• [WHAT YOU HAVE TO DO]: Could you reproduce the lines below from the one with "[split; [exact Hinv|reflexivity]|]." through the one with "split; [exact H1|congruence]."? Keep both ends and add nothing.

• [EXCERPTED RECORDS]:
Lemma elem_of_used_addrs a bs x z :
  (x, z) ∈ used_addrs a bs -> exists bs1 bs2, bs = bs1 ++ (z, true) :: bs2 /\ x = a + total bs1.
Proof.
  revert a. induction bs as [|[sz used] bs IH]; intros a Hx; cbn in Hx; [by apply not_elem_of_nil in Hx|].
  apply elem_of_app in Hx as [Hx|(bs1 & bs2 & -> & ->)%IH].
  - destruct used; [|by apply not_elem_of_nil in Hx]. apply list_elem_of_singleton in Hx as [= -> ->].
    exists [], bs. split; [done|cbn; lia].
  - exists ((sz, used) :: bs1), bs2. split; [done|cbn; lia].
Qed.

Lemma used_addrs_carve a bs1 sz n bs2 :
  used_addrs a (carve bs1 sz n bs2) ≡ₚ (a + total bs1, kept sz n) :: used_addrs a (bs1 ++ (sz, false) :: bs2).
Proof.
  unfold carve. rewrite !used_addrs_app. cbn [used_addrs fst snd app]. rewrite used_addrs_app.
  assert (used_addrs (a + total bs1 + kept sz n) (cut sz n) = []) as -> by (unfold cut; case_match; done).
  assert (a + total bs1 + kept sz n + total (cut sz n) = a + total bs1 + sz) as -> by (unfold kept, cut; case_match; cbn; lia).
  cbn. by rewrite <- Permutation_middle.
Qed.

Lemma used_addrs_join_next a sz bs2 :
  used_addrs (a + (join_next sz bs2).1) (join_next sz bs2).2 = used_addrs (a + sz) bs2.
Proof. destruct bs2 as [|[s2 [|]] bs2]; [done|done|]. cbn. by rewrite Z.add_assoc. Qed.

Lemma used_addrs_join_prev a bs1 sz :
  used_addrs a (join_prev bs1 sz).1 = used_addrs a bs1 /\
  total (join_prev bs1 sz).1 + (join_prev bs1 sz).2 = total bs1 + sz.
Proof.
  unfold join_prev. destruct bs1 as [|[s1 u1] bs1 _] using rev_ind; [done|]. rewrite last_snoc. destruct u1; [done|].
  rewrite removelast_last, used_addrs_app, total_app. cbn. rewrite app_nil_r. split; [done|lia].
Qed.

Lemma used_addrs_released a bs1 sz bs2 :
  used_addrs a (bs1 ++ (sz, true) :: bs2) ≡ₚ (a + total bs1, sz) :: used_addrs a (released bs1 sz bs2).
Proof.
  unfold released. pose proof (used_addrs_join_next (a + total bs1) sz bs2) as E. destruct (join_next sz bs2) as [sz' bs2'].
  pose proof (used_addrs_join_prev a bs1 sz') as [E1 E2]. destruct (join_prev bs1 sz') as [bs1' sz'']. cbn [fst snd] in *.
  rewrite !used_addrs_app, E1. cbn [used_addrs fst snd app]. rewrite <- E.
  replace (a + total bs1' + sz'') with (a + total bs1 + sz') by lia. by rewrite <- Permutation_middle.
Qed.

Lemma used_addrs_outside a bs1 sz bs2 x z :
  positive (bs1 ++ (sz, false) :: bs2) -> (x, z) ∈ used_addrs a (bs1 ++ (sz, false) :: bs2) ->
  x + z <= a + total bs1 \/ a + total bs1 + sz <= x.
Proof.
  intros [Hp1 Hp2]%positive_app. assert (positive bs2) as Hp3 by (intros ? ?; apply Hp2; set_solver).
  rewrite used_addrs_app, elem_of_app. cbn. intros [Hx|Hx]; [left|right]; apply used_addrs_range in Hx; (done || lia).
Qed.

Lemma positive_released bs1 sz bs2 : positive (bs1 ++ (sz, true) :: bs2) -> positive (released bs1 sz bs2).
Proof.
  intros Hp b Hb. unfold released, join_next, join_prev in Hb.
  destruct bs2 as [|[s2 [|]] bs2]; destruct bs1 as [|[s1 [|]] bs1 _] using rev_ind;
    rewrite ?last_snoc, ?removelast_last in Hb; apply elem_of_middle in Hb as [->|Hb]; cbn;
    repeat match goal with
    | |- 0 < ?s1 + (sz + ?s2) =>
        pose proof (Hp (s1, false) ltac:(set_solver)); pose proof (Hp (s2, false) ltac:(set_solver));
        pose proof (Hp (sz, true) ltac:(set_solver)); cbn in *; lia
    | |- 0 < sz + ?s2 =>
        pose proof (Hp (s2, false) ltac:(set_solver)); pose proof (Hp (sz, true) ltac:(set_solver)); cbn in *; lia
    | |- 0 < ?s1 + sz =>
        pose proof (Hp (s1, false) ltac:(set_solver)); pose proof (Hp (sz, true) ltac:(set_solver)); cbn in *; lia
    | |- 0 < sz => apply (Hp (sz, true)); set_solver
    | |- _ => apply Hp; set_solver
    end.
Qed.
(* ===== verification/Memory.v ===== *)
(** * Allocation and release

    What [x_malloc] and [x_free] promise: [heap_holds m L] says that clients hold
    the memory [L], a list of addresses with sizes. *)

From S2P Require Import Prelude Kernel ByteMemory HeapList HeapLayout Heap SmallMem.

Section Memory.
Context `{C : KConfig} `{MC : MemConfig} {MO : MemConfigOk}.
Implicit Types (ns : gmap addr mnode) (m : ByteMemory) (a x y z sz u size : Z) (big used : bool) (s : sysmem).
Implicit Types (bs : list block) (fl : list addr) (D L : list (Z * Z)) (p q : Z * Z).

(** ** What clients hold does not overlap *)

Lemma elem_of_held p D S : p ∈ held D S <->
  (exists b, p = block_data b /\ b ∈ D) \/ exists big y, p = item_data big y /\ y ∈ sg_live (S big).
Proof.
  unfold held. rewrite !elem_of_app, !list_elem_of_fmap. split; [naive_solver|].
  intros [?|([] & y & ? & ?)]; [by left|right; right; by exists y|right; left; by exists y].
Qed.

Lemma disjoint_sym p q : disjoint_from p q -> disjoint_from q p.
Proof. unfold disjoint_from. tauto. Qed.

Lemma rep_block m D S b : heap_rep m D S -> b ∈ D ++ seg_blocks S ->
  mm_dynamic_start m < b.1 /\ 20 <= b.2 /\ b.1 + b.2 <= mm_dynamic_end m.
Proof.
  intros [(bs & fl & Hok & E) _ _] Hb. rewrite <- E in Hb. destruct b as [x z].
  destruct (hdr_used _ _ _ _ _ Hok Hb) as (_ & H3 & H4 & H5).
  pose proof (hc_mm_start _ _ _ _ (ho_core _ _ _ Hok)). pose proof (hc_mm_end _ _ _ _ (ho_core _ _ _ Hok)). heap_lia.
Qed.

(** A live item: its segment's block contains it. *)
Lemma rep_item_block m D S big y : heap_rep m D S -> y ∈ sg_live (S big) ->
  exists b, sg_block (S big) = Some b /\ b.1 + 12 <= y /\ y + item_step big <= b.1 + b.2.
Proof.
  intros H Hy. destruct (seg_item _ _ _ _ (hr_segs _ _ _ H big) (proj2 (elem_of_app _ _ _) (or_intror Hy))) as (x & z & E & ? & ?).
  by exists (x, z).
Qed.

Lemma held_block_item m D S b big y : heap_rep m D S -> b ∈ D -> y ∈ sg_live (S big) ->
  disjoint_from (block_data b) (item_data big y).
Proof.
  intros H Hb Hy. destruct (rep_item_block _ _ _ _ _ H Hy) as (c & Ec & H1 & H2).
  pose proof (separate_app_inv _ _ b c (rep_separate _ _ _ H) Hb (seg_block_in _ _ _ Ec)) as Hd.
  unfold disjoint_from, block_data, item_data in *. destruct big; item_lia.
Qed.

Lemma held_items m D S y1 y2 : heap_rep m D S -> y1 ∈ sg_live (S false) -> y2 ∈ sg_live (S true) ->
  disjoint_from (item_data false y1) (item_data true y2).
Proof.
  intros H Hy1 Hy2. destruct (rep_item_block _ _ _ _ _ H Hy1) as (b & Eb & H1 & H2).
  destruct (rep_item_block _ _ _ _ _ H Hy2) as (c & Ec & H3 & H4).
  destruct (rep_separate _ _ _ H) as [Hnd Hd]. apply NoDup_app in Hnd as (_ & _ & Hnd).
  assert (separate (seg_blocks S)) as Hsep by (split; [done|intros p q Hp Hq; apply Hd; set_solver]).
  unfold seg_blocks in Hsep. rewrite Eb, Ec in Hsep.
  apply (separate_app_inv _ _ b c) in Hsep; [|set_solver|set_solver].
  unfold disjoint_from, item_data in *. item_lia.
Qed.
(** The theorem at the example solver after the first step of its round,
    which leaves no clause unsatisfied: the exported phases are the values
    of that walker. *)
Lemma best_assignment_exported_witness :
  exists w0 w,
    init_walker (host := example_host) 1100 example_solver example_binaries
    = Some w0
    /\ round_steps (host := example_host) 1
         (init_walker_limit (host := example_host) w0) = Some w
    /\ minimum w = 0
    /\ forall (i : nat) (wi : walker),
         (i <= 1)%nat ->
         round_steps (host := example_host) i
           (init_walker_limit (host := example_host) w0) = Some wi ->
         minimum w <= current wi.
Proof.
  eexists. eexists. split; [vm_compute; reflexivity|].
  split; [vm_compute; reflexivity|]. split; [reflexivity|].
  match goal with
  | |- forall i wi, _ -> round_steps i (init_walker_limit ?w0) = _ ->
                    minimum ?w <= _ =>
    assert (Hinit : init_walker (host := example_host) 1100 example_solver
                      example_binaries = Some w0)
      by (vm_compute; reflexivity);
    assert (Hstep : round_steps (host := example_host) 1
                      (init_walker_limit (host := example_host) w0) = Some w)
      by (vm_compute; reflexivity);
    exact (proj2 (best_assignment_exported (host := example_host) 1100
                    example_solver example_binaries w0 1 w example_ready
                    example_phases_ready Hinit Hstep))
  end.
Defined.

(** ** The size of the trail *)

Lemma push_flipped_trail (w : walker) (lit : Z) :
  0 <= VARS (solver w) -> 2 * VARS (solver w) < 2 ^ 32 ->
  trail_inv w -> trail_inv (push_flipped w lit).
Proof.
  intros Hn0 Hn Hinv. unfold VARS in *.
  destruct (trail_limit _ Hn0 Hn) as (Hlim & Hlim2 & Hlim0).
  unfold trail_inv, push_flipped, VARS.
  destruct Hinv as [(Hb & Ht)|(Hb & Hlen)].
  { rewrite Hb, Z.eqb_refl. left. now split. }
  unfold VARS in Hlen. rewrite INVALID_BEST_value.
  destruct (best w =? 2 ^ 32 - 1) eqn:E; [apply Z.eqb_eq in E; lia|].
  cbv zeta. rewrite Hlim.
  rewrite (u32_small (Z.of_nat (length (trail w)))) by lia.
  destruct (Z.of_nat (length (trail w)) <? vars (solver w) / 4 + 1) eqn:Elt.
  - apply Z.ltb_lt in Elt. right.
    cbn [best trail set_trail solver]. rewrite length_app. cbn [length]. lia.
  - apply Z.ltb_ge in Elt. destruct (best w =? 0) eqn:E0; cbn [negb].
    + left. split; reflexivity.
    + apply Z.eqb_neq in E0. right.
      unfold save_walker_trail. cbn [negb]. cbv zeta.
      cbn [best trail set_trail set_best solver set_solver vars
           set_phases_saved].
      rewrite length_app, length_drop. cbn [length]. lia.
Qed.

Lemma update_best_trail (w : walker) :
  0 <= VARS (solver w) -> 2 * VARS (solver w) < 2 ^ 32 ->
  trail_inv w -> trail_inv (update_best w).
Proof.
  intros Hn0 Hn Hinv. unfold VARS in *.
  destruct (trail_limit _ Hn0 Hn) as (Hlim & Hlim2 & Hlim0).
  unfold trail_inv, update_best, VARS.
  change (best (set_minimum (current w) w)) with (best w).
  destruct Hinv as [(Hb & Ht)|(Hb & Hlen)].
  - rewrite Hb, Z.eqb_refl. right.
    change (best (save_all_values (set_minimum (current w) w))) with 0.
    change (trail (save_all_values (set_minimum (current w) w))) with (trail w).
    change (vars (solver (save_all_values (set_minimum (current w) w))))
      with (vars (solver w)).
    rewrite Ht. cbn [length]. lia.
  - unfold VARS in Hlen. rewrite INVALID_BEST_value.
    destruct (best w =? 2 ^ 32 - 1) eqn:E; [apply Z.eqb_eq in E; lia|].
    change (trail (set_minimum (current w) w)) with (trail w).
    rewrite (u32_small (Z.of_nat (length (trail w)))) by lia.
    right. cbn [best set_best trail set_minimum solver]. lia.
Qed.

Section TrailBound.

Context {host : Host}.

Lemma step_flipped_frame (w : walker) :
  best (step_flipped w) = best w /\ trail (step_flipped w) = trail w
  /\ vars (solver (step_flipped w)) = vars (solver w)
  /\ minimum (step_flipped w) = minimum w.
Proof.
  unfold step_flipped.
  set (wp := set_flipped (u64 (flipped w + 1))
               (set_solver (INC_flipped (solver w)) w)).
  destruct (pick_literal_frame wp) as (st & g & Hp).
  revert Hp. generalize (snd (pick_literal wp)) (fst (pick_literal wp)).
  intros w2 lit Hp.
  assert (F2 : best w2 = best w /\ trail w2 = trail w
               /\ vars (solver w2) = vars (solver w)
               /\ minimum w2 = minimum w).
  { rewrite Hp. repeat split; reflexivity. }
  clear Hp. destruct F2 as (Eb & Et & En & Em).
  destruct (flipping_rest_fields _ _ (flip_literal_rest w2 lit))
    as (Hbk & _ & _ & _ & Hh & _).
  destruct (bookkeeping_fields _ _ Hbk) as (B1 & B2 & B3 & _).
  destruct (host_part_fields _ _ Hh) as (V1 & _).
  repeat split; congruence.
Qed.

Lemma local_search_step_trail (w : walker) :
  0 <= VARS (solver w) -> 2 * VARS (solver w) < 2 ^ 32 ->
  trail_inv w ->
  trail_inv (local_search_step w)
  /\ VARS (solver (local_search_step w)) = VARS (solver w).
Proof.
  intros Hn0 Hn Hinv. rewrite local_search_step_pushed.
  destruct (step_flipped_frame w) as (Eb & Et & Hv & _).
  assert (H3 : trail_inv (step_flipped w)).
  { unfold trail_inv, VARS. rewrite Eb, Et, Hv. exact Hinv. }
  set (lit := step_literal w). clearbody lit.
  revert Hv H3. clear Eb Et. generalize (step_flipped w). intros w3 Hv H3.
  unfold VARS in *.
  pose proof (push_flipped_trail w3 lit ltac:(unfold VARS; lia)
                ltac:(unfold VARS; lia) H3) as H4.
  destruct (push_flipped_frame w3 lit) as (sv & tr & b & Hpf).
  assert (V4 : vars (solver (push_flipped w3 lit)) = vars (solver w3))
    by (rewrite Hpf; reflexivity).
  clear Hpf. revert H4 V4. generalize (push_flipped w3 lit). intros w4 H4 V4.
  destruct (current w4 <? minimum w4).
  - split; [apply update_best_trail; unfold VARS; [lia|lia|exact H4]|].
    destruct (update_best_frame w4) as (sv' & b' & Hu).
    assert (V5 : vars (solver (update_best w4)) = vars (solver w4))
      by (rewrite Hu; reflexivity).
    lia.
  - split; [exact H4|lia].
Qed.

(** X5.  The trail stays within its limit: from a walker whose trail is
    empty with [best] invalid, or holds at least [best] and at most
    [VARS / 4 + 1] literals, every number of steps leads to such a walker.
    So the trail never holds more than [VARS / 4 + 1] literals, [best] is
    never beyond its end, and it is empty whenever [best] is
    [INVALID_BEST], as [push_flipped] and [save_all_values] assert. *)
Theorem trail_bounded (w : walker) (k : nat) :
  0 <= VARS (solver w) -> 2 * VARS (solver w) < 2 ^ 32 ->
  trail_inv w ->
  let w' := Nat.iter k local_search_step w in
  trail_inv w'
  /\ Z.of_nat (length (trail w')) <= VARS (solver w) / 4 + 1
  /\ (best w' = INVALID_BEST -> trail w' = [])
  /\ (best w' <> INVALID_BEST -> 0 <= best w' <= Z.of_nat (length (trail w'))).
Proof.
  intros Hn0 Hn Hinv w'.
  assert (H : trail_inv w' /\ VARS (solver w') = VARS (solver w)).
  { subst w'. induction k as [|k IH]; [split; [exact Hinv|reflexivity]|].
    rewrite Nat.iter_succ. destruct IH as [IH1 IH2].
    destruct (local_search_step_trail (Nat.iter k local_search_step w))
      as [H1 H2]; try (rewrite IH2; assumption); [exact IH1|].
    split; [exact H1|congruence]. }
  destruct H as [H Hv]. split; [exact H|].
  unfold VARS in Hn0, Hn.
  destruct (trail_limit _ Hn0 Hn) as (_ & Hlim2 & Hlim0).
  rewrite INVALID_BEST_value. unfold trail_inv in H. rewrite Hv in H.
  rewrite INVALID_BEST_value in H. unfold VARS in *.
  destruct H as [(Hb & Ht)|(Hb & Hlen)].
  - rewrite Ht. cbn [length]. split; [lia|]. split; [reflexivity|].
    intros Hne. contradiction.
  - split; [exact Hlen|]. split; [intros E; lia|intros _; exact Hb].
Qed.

• [RESPONSE TO THE TASK]:
  { subst w'. induction k as [|k IH]; [split; [exact Hinv|reflexivity]|].
    rewrite Nat.iter_succ. destruct IH as [IH1 IH2].
    destruct (local_search_step_trail (Nat.iter k local_search_step w))
      as [H1 H2]; try (rewrite IH2; assumption); [exact IH1|].
    split; [exact H1|congruence]. }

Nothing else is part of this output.